# ABSURD Fishing Challenge??? Catching Record Size Carp on 2 lb Line!



## SharkBait >*)\\\><( (May 16, 2012)

Decided to spool up my ultra lite rods with fresh 2 lb Berkley Xl-smooth casting after watching 1Rod1Reel's video using it, I really just wanted to see what i could land on it.

I grew up fishing the same size rod i use in this video with 4 lb line and caught all sorts of big fish in freshwater and saltwater even. i have actually fished 2 lb line before, im not going to lie though half way through this fight i was wondering what the heck i got myself into.

the current IGFA line class record for common carp is 31 pounds 3 ounces more than likely i just bested that by a few pounds.

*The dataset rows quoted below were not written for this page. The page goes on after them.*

(** X17: a queried table handled in private mode (a join query in effect or
    internal results requested) is searched on the private endpoint, and
    the list under ["results"] of its answer is appended to the data type's
    entry of the accumulator; the other entries are untouched. *)
Theorem private_search_appends_results
    peer_post join_query data_type_queries include table_pair st st1 p st2 d l :
  search_begin join_query data_type_queries include table_pair st
  = (st1, Some p) →
  negb (is_None join_query) || include = true →
  peer_post (ps_path p) (ps_query p) = Ok (VDict d) →
  dict_get d "results" = Some (VList l) →
  lists_only (st_results st2) →
  ∃ st3,
    search_resume peer_post p st2 = Ok st3
    ∧ ps_path p = "api/" +:+ table_pair.1.(service_artifact)
                    +:+ "/private/tables/" +:+ table_pair.2.(id) +:+ "/search"
    ∧ st_results st3 !! table_pair.2.(data_type)
      = Some (VList (entry (st_results st2) table_pair.2.(data_type) ++ l))
    ∧ (∀ dt, dt ≠ table_pair.2.(data_type) →
             st_results st3 !! dt = st_results st2 !! dt)
    ∧ lists_only (st_results st3).
Proof.
  intros Hb Hmode Hr Hres Hlists.
  apply search_begin_spec in Hb as [_ Hp].
  destruct (Hp p eq_refl) as (_ & Hdt & Hpriv & Hpath).
  rewrite Hmode in Hpriv. rewrite Hpriv in Hpath. simpl in Hpath.
  unfold search_resume. rewrite Hr. simpl.
  rewrite (merge_response_private p d l) by done. simpl. rewrite Hdt.
  eexists. split; [done|]. simpl.
  split; [done|]. split; [apply lookup_insert_eq|]. split.
  - intros dt Hne. by apply lookup_insert_ne.
  - by apply lists_only_insert.
Qed.

Lemma private_search_appends_results_witness :
  ∃ st3,
    search_resume demo_peer_post
      {| ps_data_type := "A"; ps_private := true;
         ps_path := "api/metadata/private/tables/t1/search";
         ps_query := VBool true |}
      blank_state
    = Ok st3
    ∧ st_results st3 !! "A" = Some (VList [VInt 7]).
Proof.
  destruct (private_search_appends_results demo_peer_post VNone
              [("A", VBool true)] true (demo_ownership, demo_table)
              blank_state
              {| st_properties := ∅; st_results := ∅;
                 st_requests := [("api/metadata/private/tables/t1/search",
                                  VBool true)] |}
              {| ps_data_type := "A"; ps_private := true;
                 ps_path := "api/metadata/private/tables/t1/search";
                 ps_query := VBool true |}
              blank_state
              [("results", VList [VInt 7])] [VInt 7])
    as (st3 & Hrun & _ & Hentry & _).
  - reflexivity.
  - reflexivity.
  - reflexivity.
  - reflexivity.
  - intros dt cur H. simpl in H. rewrite lookup_empty in H. discriminate.
  - exists st3. split; [exact Hrun|exact Hentry].
Defined.

(** X18: one answer that cannot be merged fails the whole search pool.  When
    the search of a queried table fails at the peer, or is answered in
    private mode by a value that has no ["results"] member, no interleaving
    lets the pool complete normally: there is no partial result. *)
Theorem unmergeable_answer_fails_search_pool
    WORKERS peer_post join_query data_type_queries include table_pair p e
    sched tables st st' :
  table_pair ∈ tables →
  pending_of join_query data_type_queries include table_pair = Some p →
  peer_post (ps_path p) (ps_query p) = Raise e
  ∨ (ps_private p = true
     ∧ ∃ r, peer_post (ps_path p) (ps_query p) = Ok r
            ∧ py_getitem r "results" = Raise e) →
  _table_search_worker WORKERS peer_post join_query data_type_queries include
    sched tables [] st
  ≠ Some (Ok st').
Proof.
  intros Hin Hp Hbad Hrun.
  pose proof (search_resume_unmergeable peer_post p e Hbad) as Hraise.
  assert (HR : p ∈ ([] : list PendingSearch)
               ∨ table_pair ∈ ([] : list (TableOwnership * TableRecord))).
  { refine (pool_run_relation _ _ WORKERS
              (λ queue pending (_ : SearchState),
                 p ∈ pending ∨ table_pair ∈ queue)
              _ _ sched _ _ _ _ _ Hrun).
    - intros t queue pending st0 st1 p0 [Hpend|Hqueue] Hb.
      + left. apply elem_of_app. by left.
      + apply elem_of_cons in Hqueue as [<-|Hqueue]; [|by right].
        apply search_begin_pending in Hb as (-> & _). rewrite Hp.
        left. apply elem_of_app. right. simpl. left.
    - intros queue pending st0 i p0 st1 [Hpend|Hqueue] Hi Hr; [|by right].
      left. rewrite (delete_Permutation pending i p0 Hi) in Hpend.
      apply elem_of_cons in Hpend as [->|Hpend]; [|done].
      rewrite Hraise in Hr. discriminate.
    - by right. }
  destruct HR as [H|H]; by apply elem_of_nil in H.
Qed.

Lemma unmergeable_answer_fails_search_pool_witness :
  _table_search_worker 1 (λ _ _, Ok (VBool true)) VNone [("A", VBool true)]
    true [Dequeue; Complete 0] [(demo_ownership, demo_table)] [] blank_state
  ≠ Some (Ok blank_state).
Proof.
  apply (unmergeable_answer_fails_search_pool 1 (λ _ _, Ok (VBool true)) VNone
           [("A", VBool true)] true (demo_ownership, demo_table)
           {| ps_data_type := "A"; ps_private := true;
              ps_path := "api/metadata/private/tables/t1/search";
              ps_query := VBool true |}
           TypeError).
  - left.
  - reflexivity.
  - right. split; [reflexivity|]. exists (VBool true).
    split; reflexivity.
Defined.

(** ** Public mode, whole pool *)

Lemma pending_of_public data_type_queries table_pair :
  pending_of VNone data_type_queries false table_pair
  = if bool_decide (data_type table_pair.2 ∈ data_type_queries.*1)
    then Some {| ps_data_type := data_type table_pair.2;
                 ps_private := false;
                 ps_path := "api/" +:+ service_artifact table_pair.1
                              +:+ "/tables/" +:+ id table_pair.2 +:+ "/search";
                 ps_query := default VNone
                               (dict_get data_type_queries
                                  (data_type table_pair.2)) |}
    else None.
Proof.
  destruct table_pair as [table_ownership table_record].
  unfold pending_of, search_begin. simpl.
  by destruct (bool_decide (data_type table_record ∈ data_type_queries.*1)).
Qed.


Section PublicPool.
Variable WORKERS : nat.
Variable peer_post : string → value → result value.
Variable data_type_queries : DataTypeQueries.

End PublicPool.



(** ** Tables, exclusion and failure *)

(** X20: a join query synthesized over the queried data types minus the
    excluded ones resolves only through data types that are queried and
    have a discovered table. *)
Theorem synthesized_join_avoids_table_less_types
    linked_field_sets table_ownerships_and_records
    (data_type_queries : DataTypeQueries) q path :
  _linked_field_sets_to_join_query linked_field_sets
    (list_to_set data_type_queries.*1
       ∖ list_to_set
           (no_table_items (table_data_types_of table_ownerships_and_records)
                           data_type_queries).*1)
  = Ok q →
  path ∈ resolve_nodes q →
  ∃ dt field,
    path = VStr dt :: VStr "[item]" :: map VStr field
    ∧ dt ∈ data_type_queries.*1
    ∧ dt ∈ table_data_types_of table_ownerships_and_records.
Proof.
  intros Hq Hpath.
  destruct (join_query_resolve_nodes _ _ q path Hq Hpath)
    as (fields & [dt field] & _ & _ & Hdt & ->).
  exists dt, field. split; [done|]. simpl in Hdt.
  apply elem_of_difference in Hdt as [Hkey Hnot].
  apply elem_of_list_to_set in Hkey. split; [done|].
  destruct (decide (dt ∈ table_data_types_of table_ownerships_and_records))
    as [Hin|Hno]; [done|].
  destruct Hnot. apply elem_of_list_to_set.
  apply list_elem_of_fmap in Hkey as ([dt' dt_q] & -> & Hitem).
  apply list_elem_of_fmap. exists (dt', dt_q). split; [done|].
  by apply elem_of_no_table_items.
Qed.

Lemma synthesized_join_avoids_table_less_types_witness :
  ∃ dt field,
    [VStr "A"; VStr "[item]"; VStr "x"]
    = VStr dt :: VStr "[item]" :: map VStr field
    ∧ dt ∈ [("A", VBool true); ("B", VBool true); ("C", VBool true)].*1
    ∧ dt ∈ table_data_types_of
             [(demo_ownership, demo_table); (demo_ownership_b, demo_table_b)].
Proof.
  apply (synthesized_join_avoids_table_less_types
           [[("A", ["x"]); ("B", ["y"]); ("C", ["z"])]]
           [(demo_ownership, demo_table); (demo_ownership_b, demo_table_b)]
           [("A", VBool true); ("B", VBool true); ("C", VBool true)]
           (VList [VStr "#eq";
                   VList [VStr "#resolve"; VStr "A"; VStr "[item]"; VStr "x"];
                   VList [VStr "#resolve"; VStr "B"; VStr "[item]"; VStr "y"]])).
  - vm_compute. reflexivity.
  - simpl. left.
Defined.

Lemma run_returns_after_discovery
    WORKERS peer_get peer_post py_format discovery_schedule search_schedule
    dataset_object_schema dataset join_query data_type_queries
    include_internal_results o :
  run_search_on_dataset WORKERS peer_get peer_post py_format
    discovery_schedule search_schedule dataset_object_schema dataset
    join_query data_type_queries include_internal_results
  = Some (Ok o) →
  ∃ table_ownerships_and_records,
    _fetch_table_definition_worker WORKERS peer_get discovery_schedule
      (table_ownership dataset) [] []
    = Some (Ok table_ownerships_and_records).
Proof.
  unfold run_search_on_dataset.
  destruct (_fetch_table_definition_worker _ _ _ _ _ _) as [[tables|e]|];
    [eauto|discriminate|discriminate].
Qed.

(** X21: one failed table definition fetch fails the whole call: when the
    peer fails for a table of the dataset, the call does not return under
    any interleaving, not even through the short circuit of the exclusion
    loop. *)
Theorem failed_table_fetch_fails_call
    WORKERS peer_get peer_post py_format discovery_schedule search_schedule
    dataset_object_schema dataset join_query data_type_queries
    include_internal_results t e o :
  t ∈ table_ownership dataset →
  peer_get (table_path t) = Raise e →
  run_search_on_dataset WORKERS peer_get peer_post py_format
    discovery_schedule search_schedule dataset_object_schema dataset
    join_query data_type_queries include_internal_results
  ≠ Some (Ok o).
Proof.
  intros Hin Hfail Hrun.
  apply run_returns_after_discovery in Hrun as [tables Hdisc].
  apply discovery_pool_contents in Hdisc as [Hperm Hall].
  rewrite <- Hperm in Hin.
  apply list_elem_of_fmap in Hin as (tr & -> & Htr).
  rewrite Forall_forall in Hall. specialize (Hall tr Htr). congruence.
Qed.

Lemma failed_table_fetch_fails_call_witness :
  run_search_on_dataset 1 (λ _, Raise PeerFetchError) demo_peer_post format_str
    [Dequeue; Complete 0] [] ∅ demo_dataset VNone [("C", VInt 1)] false
  ≠ Some (Ok (outcome_of None)).
Proof.
  apply (failed_table_fetch_fails_call 1 (λ _, Raise PeerFetchError)
           demo_peer_post format_str [Dequeue; Complete 0] [] ∅ demo_dataset
           VNone [("C", VInt 1)] false demo_ownership PeerFetchError).
  - left.
  - reflexivity.
Defined.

location - Town Lake, Austin, Texas
Rod used - Quantum micro lite
Reel- Quantum Optix 10
Line- Berkley XL Smooth catsing 2 lb
Kayak- Malibu Mini-X


----------



## tngbmt (May 30, 2004)

does it take into consideration boat, kayak or shore fishing?


----------



## Big Guns 1971 (Nov 7, 2013)

looked like lots of fun


----------



## teamfirstcast (Aug 23, 2006)

awesome catch dude!


----------